● **Saved data entries**
★ ★ ★ ★ ★ ★ ★

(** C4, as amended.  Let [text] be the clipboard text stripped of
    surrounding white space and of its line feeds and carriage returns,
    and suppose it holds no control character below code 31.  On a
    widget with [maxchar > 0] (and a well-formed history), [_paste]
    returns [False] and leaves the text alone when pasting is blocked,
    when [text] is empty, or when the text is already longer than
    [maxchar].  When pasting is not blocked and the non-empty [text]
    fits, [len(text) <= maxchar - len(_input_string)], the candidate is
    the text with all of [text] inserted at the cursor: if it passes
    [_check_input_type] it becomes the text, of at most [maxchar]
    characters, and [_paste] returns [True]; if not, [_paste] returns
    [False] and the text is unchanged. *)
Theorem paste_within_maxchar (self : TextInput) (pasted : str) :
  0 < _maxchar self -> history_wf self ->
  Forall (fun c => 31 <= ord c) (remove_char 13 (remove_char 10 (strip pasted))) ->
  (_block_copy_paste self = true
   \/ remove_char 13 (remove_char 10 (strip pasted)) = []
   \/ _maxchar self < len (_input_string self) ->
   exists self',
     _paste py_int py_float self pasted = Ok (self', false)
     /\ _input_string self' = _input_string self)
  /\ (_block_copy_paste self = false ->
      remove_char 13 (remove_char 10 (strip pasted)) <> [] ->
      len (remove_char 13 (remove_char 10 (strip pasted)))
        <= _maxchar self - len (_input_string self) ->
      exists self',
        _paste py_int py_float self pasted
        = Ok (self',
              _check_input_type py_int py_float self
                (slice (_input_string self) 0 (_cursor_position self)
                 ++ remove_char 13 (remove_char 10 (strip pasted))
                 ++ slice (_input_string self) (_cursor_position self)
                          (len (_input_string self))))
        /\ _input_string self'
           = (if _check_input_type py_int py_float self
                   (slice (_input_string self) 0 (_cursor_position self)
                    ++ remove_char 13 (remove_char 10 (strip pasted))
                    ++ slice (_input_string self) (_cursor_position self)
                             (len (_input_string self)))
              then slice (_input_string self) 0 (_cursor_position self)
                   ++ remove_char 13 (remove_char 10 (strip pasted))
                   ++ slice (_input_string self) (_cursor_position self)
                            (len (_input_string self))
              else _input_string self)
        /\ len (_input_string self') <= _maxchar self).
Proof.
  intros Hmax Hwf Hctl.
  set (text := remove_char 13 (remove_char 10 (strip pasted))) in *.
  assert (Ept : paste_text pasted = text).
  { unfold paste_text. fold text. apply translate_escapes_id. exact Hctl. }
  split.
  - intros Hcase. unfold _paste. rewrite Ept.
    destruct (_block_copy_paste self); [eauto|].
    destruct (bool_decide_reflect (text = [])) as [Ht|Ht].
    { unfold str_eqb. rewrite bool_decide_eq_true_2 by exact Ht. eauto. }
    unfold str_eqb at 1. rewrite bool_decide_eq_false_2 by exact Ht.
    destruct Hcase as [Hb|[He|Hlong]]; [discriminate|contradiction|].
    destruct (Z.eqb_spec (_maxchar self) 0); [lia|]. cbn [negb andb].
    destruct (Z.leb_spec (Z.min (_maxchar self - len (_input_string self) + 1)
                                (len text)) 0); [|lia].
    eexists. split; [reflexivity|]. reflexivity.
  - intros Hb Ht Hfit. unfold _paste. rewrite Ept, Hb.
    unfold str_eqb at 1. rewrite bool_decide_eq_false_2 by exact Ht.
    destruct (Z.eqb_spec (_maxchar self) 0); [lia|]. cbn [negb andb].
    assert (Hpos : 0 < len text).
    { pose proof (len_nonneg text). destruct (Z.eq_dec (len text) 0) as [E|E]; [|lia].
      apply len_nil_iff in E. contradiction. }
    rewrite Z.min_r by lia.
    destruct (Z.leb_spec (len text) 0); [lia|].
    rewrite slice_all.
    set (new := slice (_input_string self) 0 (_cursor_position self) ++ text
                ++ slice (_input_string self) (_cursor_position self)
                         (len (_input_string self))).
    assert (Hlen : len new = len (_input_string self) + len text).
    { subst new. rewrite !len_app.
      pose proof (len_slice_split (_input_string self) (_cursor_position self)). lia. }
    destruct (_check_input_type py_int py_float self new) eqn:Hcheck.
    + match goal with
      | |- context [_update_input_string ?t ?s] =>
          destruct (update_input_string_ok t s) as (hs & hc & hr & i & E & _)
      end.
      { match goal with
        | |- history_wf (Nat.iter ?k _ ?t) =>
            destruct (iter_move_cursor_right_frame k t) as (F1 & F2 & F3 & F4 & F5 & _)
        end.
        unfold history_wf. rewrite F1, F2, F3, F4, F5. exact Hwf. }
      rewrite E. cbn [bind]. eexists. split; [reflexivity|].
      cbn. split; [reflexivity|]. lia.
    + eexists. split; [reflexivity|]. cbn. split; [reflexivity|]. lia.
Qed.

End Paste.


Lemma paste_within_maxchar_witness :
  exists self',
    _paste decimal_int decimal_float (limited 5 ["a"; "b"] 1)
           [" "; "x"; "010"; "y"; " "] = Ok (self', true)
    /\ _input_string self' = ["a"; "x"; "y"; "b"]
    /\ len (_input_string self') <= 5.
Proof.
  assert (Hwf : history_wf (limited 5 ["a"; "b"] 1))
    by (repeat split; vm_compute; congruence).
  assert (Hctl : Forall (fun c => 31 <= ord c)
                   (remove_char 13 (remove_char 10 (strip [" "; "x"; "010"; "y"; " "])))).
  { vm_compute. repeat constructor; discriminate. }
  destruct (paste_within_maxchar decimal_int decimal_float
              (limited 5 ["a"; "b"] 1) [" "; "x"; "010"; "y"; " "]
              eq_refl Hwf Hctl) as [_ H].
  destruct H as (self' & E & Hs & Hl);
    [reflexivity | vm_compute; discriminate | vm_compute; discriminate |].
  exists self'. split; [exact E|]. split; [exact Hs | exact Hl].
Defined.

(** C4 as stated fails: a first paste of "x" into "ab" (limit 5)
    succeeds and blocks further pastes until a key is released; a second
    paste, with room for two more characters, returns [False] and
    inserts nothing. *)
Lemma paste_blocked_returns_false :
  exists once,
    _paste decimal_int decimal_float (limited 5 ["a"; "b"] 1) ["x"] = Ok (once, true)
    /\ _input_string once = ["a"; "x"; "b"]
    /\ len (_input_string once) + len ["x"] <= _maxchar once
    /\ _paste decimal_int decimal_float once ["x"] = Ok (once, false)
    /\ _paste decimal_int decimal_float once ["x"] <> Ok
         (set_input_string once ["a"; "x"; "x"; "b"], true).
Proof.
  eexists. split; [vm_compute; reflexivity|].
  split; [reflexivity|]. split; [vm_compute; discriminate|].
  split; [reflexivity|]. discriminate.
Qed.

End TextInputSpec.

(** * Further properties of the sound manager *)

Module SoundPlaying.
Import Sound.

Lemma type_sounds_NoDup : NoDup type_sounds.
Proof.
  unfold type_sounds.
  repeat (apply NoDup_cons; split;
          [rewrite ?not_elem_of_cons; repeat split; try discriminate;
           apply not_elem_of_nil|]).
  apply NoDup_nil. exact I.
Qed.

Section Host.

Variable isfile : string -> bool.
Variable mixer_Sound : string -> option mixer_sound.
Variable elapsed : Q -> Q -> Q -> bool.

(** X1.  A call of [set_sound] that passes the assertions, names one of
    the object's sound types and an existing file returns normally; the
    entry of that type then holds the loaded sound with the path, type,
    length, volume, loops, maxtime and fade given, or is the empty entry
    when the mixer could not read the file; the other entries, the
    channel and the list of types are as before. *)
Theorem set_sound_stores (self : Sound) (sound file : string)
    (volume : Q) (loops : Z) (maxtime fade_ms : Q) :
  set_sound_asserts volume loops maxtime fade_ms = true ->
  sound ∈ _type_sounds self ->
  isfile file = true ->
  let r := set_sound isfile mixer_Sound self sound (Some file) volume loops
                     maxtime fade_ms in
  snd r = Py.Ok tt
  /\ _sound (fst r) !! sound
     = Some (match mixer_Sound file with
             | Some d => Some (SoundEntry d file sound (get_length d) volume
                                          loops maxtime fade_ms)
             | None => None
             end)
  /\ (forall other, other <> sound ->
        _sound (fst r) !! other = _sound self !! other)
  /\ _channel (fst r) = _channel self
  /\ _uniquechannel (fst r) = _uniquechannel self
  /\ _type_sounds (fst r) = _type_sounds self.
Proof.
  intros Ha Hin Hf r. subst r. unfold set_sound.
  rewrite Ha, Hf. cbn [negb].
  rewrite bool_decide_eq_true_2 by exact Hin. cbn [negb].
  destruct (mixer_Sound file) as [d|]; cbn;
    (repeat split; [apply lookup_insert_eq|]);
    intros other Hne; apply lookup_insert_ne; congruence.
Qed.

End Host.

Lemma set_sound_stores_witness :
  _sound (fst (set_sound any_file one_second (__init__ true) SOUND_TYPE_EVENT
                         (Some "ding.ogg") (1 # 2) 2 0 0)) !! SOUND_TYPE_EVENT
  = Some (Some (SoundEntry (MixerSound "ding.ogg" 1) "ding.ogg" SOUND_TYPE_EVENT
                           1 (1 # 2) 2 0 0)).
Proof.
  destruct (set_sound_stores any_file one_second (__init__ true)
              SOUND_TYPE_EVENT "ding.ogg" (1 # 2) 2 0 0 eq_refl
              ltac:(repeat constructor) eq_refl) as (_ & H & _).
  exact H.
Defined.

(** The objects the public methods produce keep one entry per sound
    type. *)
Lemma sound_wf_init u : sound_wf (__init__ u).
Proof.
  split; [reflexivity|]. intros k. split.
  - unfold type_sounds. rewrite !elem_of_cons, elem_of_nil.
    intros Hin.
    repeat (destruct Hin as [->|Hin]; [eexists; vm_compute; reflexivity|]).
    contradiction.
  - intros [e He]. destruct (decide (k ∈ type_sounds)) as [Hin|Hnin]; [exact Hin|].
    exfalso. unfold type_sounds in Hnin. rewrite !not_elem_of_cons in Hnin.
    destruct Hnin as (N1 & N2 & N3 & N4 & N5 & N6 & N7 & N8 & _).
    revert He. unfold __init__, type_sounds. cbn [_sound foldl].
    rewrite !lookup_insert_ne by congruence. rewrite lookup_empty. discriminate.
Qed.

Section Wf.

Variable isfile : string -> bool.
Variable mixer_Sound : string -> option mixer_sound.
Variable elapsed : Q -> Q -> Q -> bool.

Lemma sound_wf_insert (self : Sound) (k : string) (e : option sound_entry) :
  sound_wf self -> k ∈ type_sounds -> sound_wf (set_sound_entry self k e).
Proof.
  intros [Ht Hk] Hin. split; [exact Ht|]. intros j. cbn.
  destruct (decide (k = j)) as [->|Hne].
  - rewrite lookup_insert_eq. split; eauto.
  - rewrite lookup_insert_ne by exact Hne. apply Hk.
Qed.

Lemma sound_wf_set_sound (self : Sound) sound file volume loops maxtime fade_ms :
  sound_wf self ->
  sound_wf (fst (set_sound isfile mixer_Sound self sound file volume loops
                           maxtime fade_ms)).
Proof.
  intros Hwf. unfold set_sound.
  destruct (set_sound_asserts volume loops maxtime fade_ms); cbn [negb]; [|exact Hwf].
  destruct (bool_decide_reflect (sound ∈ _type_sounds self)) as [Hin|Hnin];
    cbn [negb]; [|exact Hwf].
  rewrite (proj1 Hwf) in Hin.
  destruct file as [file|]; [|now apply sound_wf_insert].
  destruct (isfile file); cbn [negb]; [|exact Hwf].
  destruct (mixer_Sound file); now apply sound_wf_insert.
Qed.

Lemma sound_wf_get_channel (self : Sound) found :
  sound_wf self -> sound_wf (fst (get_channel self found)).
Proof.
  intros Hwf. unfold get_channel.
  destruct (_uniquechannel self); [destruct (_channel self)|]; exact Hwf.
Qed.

★ ★ ★ ★ ★ ★ ★

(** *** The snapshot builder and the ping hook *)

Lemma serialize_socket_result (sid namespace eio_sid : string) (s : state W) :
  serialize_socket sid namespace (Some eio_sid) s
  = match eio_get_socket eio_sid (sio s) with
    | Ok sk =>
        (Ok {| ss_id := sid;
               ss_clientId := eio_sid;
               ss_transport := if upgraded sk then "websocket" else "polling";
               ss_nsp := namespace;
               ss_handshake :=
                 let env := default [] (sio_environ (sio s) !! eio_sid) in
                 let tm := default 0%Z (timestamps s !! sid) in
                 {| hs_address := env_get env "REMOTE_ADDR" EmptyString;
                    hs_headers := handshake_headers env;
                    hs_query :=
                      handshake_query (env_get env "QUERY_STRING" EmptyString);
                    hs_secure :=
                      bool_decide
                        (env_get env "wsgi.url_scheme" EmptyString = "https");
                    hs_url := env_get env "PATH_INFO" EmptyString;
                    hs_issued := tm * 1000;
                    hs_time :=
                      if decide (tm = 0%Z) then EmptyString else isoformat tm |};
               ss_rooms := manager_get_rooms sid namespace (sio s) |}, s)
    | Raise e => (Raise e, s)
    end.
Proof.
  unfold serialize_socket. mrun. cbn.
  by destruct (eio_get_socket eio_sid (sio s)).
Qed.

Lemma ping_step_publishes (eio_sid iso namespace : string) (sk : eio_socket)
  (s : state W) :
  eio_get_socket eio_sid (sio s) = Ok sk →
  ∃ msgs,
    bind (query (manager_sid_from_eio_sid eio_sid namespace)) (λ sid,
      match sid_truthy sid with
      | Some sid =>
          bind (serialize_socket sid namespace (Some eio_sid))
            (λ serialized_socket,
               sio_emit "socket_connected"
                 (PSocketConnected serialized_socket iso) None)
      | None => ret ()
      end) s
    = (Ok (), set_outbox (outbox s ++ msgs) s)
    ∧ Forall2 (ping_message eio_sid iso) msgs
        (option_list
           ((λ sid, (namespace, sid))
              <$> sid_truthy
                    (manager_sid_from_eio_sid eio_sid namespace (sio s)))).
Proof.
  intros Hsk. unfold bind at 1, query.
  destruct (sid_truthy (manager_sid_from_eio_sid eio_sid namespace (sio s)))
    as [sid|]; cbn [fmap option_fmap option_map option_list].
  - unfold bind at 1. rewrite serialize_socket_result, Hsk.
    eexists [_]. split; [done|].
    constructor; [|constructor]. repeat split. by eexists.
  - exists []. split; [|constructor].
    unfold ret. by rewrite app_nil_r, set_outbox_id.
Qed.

★ ★ ★ ★ ★ ★ ★

● **PROBLEM REQUIREMENTS**
Look above for the line with "- rewrite lookup_insert_ne" and the line with "intros Hwf. unfold get_channel.". Write out those two lines and all the lines between them, exactly, and no others.

● **OUTPUT BELOW**
  - rewrite lookup_insert_ne by exact Hne. apply Hk.
Qed.

Lemma sound_wf_set_sound (self : Sound) sound file volume loops maxtime fade_ms :
  sound_wf self ->
  sound_wf (fst (set_sound isfile mixer_Sound self sound file volume loops
                           maxtime fade_ms)).
Proof.
  intros Hwf. unfold set_sound.
  destruct (set_sound_asserts volume loops maxtime fade_ms); cbn [negb]; [|exact Hwf].
  destruct (bool_decide_reflect (sound ∈ _type_sounds self)) as [Hin|Hnin];
    cbn [negb]; [|exact Hwf].
  rewrite (proj1 Hwf) in Hin.
  destruct file as [file|]; [|now apply sound_wf_insert].
  destruct (isfile file); cbn [negb]; [|exact Hwf].
  destruct (mixer_Sound file); now apply sound_wf_insert.
Qed.

Lemma sound_wf_get_channel (self : Sound) found :
  sound_wf self -> sound_wf (fst (get_channel self found)).
Proof.
  intros Hwf. unfold get_channel.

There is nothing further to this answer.